Government forces killed scores of civilians, carried out public gang rapes and burned people alive

LONDON, July 22 (Thomson Reuters Foundation) - South Sudanese government forces attacked and killed scores of civilians, carried out public gang rapes and burned people alive during a recent military offensive in northern Unity State, a rights group said on Wednesday.

Government troops and allied militia launched a campaign in April against rebel forces in oil-producing Unity, in a civil war which broke out in December 2013 when a political crisis sparked fighting between forces loyal to President Salva Kiir and rebels allied with his former deputy Riek Machar.

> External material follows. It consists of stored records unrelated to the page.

(** * vpnctl: a shallow embedding of [vpnctl.py] and its specification

    The script drives a NetworkManager VPN profile through the [nmcli]
    command-line tool and scrapes a provider page for server addresses.
    Everything the script touches outside its own process (the tool, the
    web page, the console, the clock) is part of an explicit [World]; every
    function of the script becomes a computation in the [Py] monad, which
    threads the world and carries Python exceptions. *)

From Stdlib Require Import ZArith NArith Ascii String DecimalString.
From Stdlib Require DecimalNat.
From Stdlib.Strings Require Import Byte.
From stdpp Require Import base option list gmap.

Local Open Scope N_scope.

(** ** Python values: [str], [bytes] *)

(** A Python [str] is a sequence of Unicode code points. *)
Abbreviation pystr := (list N) (only parsing).
Abbreviation bytes := (list byte) (only parsing).

(** ASCII literals of the source text. *)
Definition py (s : string) : pystr :=
  List.map N_of_ascii (list_ascii_of_string s).

Definition SPACE : N := 32.

(** [Py_UNICODE_ISSPACE]: the characters [str.strip()] and [int()] treat as
    white space. *)
Definition isspace (c : N) : bool :=
  ((9 <=? c) && (c <=? 13)) || ((28 <=? c) && (c <=? 32))
  || (c =? 133) || (c =? 160) || (c =? 5760)
  || ((8192 <=? c) && (c <=? 8202))
  || (c =? 8232) || (c =? 8233) || (c =? 8239) || (c =? 8287) || (c =? 12288).

Fixpoint lstrip (s : pystr) : pystr :=
  match s with
  | c :: s' => if isspace c then lstrip s' else s
  | [] => []
  end.

Definition rstrip (s : pystr) : pystr := rev (lstrip (rev s)).

(** [s.strip()] *)
Definition strip (s : pystr) : pystr := rstrip (lstrip s).

Fixpoint startswith (s p : pystr) : bool :=
  match p, s with
  | [], _ => true
  | a :: p', b :: s' => (a =? b) && startswith s' p'
  | _ :: _, [] => false
  end.

(** [s.split(sep)] for a non-empty [sep]: the occurrences of [sep] are found
    left to right and do not overlap.  [skip] counts the characters of a
    separator that is being stepped over, [cur] is the piece collected so
    far, in reverse. *)
Fixpoint split_go (sep s : pystr) (skip : nat) (cur : pystr) : list pystr :=
  match s with
  | [] => [rev cur]
  | c :: s' =>
      match skip with
      | S k => split_go sep s' k cur
      | O =>
          if startswith s sep
          then rev cur :: split_go sep s' (length sep - 1) []
          else split_go sep s' O (c :: cur)
      end
  end.

Definition split (s sep : pystr) : list pystr := split_go sep s O [].

(** [s.ljust(width)]: pad with spaces on the right; never truncates. *)
Definition ljust (s : pystr) (width : nat) : pystr :=
  s ++ replicate (width - length s) SPACE.

(** [str(n)] for a non-negative integer. *)
Definition str_of_nat (n : nat) : pystr :=
  py (NilZero.string_of_uint (Nat.to_uint n)).

(** ** UTF-8, the codec of [bytes.decode()] *)

Definition cont (b : byte) : option N :=
  let n := Byte.to_N b in
  if (128 <=? n) && (n <=? 191) then Some (n - 128) else None.

Definition in_range (lo hi : N) (b : byte) : bool :=
  (lo <=? Byte.to_N b) && (Byte.to_N b <=? hi).

(** Strict UTF-8: no overlong forms, no surrogates, nothing above U+10FFFF.
    [None] stands for [UnicodeDecodeError]. *)
Fixpoint utf8_decode (bs : bytes) : option pystr :=
  match bs with
  | [] => Some []
  | b0 :: r0 =>
      let n0 := Byte.to_N b0 in
      if n0 <? 128 then cons n0 <$> utf8_decode r0
      else if (194 <=? n0) && (n0 <=? 223) then
        match r0 with
        | b1 :: r1 =>
            match cont b1 with
            | Some c1 => cons ((n0 - 192) * 64 + c1) <$> utf8_decode r1
            | None => None
            end
        | _ => None
        end
      else if (224 <=? n0) && (n0 <=? 239) then
        match r0 with
        | b1 :: b2 :: r2 =>
            let lo := if n0 =? 224 then 160 else 128 in
            let hi := if n0 =? 237 then 159 else 191 in
            match cont b1, cont b2 with
            | Some c1, Some c2 =>
                if in_range lo hi b1
                then cons ((n0 - 224) * 4096 + c1 * 64 + c2) <$> utf8_decode r2
                else None
            | _, _ => None
            end
        | _ => None
        end
      else if (240 <=? n0) && (n0 <=? 244) then
        match r0 with
        | b1 :: b2 :: b3 :: r3 =>
            let lo := if n0 =? 240 then 144 else 128 in
            let hi := if n0 =? 244 then 143 else 191 in
            match cont b1, cont b2, cont b3 with
            | Some c1, Some c2, Some c3 =>
                if in_range lo hi b1
                then cons ((n0 - 240) * 262144 + c1 * 4096 + c2 * 64 + c3)
                       <$> utf8_decode r3
                else None
            | _, _, _ => None
            end
        | _ => None
        end
      else None
  end.

Definition byte_of (n : N) : byte := default x00 (Byte.of_N n).

Definition utf8_encode_char (c : N) : bytes :=
  if c <? 128 then [byte_of c]
  else if c <? 2048 then [byte_of (192 + c / 64); byte_of (128 + c mod 64)]
  else if c <? 65536 then
    [byte_of (224 + c / 4096); byte_of (128 + (c / 64) mod 64);
     byte_of (128 + c mod 64)]
  else
    [byte_of (240 + c / 262144); byte_of (128 + (c / 4096) mod 64);
     byte_of (128 + (c / 64) mod 64); byte_of (128 + c mod 64)].

Definition utf8_encode (s : pystr) : bytes :=
  concat (List.map utf8_encode_char s).


Local Close Scope N_scope.

(** ** The document tree of [bs4]

    [BeautifulSoup(html_doc, "html.parser")] is a library call; the script
    only walks the tree it returns.  The tree has text nodes and tags (the
    soup itself is the tag ["[document]"]); attributes play no role in the
    script and are left out. *)

#[warnings="-register-all"]
Inductive node : Type :=
| NavigableString (s : pystr)
| Tag (name : pystr) (contents : list node).

(** [tag.children]: the direct children, in document order. *)
Definition children (n : node) : list node :=
  match n with
  | Tag _ cs => cs
  | NavigableString _ => []
  end.

(** [tag.descendants]: every node below [n], in document order. *)
Fixpoint descendants (n : node) : list node :=
  match n with
  | NavigableString _ => []
  | Tag _ cs => flat_map (fun c => c :: descendants c) cs
  end.

Definition is_tag (n : node) : bool :=
  match n with Tag _ _ => true | NavigableString _ => false end.

Definition has_name (nm : pystr) (n : node) : bool :=
  match n with
  | Tag nm' _ => bool_decide (nm' = nm)
  | NavigableString _ => false
  end.

(** [tag.find_all(name)] searches all descendants; [tag.find(name)] is its
    first result, or [None]. *)
Definition find_all (n : node) (nm : pystr) : list node :=
  List.filter (has_name nm) (descendants n).

Definition find (n : node) (nm : pystr) : option node :=
  head (find_all n nm).

(** [tag.string]: the single text below a chain of only children, [None]
    when a tag on the way has no child or several. *)
Fixpoint string_of (n : node) : option pystr :=
  match n with
  | NavigableString s => Some s
  | Tag _ [c] => string_of c
  | Tag _ _ => None
  end.

(** ** Exceptions, events and the world *)

(** What a name can be bound to, as far as the script can tell the
    difference: a [str], or some other (hashable) object. *)
Inductive object : Type :=
| OStr (s : pystr)
| OOther.

Inductive exn : Type :=
| CalledProcessError (returncode : Z)
| NameError (name : pystr)
| KeyError (key : object)
| ValueError
| OverflowError
| UnicodeDecodeError
| IndexError
| AttributeError
| TypeError
| EOFError
| RequestException.

Inductive result (A : Type) : Type :=
| Ok (a : A)
| Raise (e : exn).
Arguments Ok {A} a.
Arguments Raise {A} e.

(** What the process does to its surroundings, in the order it does it. *)
Inductive event : Type :=
| EvRun (argv : list pystr) (returncode : Z)   (* a child process, waited for *)
| EvSleep (seconds : Z)                        (* [time.sleep] *)
| EvWrite (line : pystr)                       (* [print] *)
| EvPrompt (prompt : pystr)                    (* the prompt of [input] *)
| EvGet (url : pystr).                         (* [requests.get] *)

(** The external command-line tool: from the argument vector and the state
    of the host to the new state, the exit code and the captured output.
    A negative code stands for a child killed by a signal, as in
    [subprocess]. *)
Class ExternalTool (M : Type) := exec : list pystr -> M -> M * (Z * bytes).

Record World (M : Type) : Type := mkWorld {
  host : M;                        (* the state behind the external tool *)
  stdin : list pystr;              (* the lines still to be read *)
  web : pystr -> option node;      (* parsed page per URL, [None]: no answer *)
  log : list event
}.
Arguments mkWorld {M}.
Arguments host {M}.
Arguments stdin {M}.
Arguments web {M}.
Arguments log {M}.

The attacks on civilians and the widespread burning and pillaging of property in the recent offensive amount to war crimes, while the killings and rapes may also constitute crimes against humanity, according to Human Rights Watch (HRW).

"Brutal attacks on fleeing civilians combined with widespread burning of villages, food, and other items that people need to survive suggests that the government's aim was to forcibly displace people from their homes," HRW Africa director Daniel Bekele said in a statement.

South Sudan's presidential spokesman said the government categorically rejected HRW's allegations of human rights abuses, rapes and killing of unarmed civilians, and described the claims as "baseless".

If it came to light that government forces had perpetrated war crimes and crimes against humanity, they would be brought to justice, Ateny Wek Ateny told the Thomson Reuters Foundation by email.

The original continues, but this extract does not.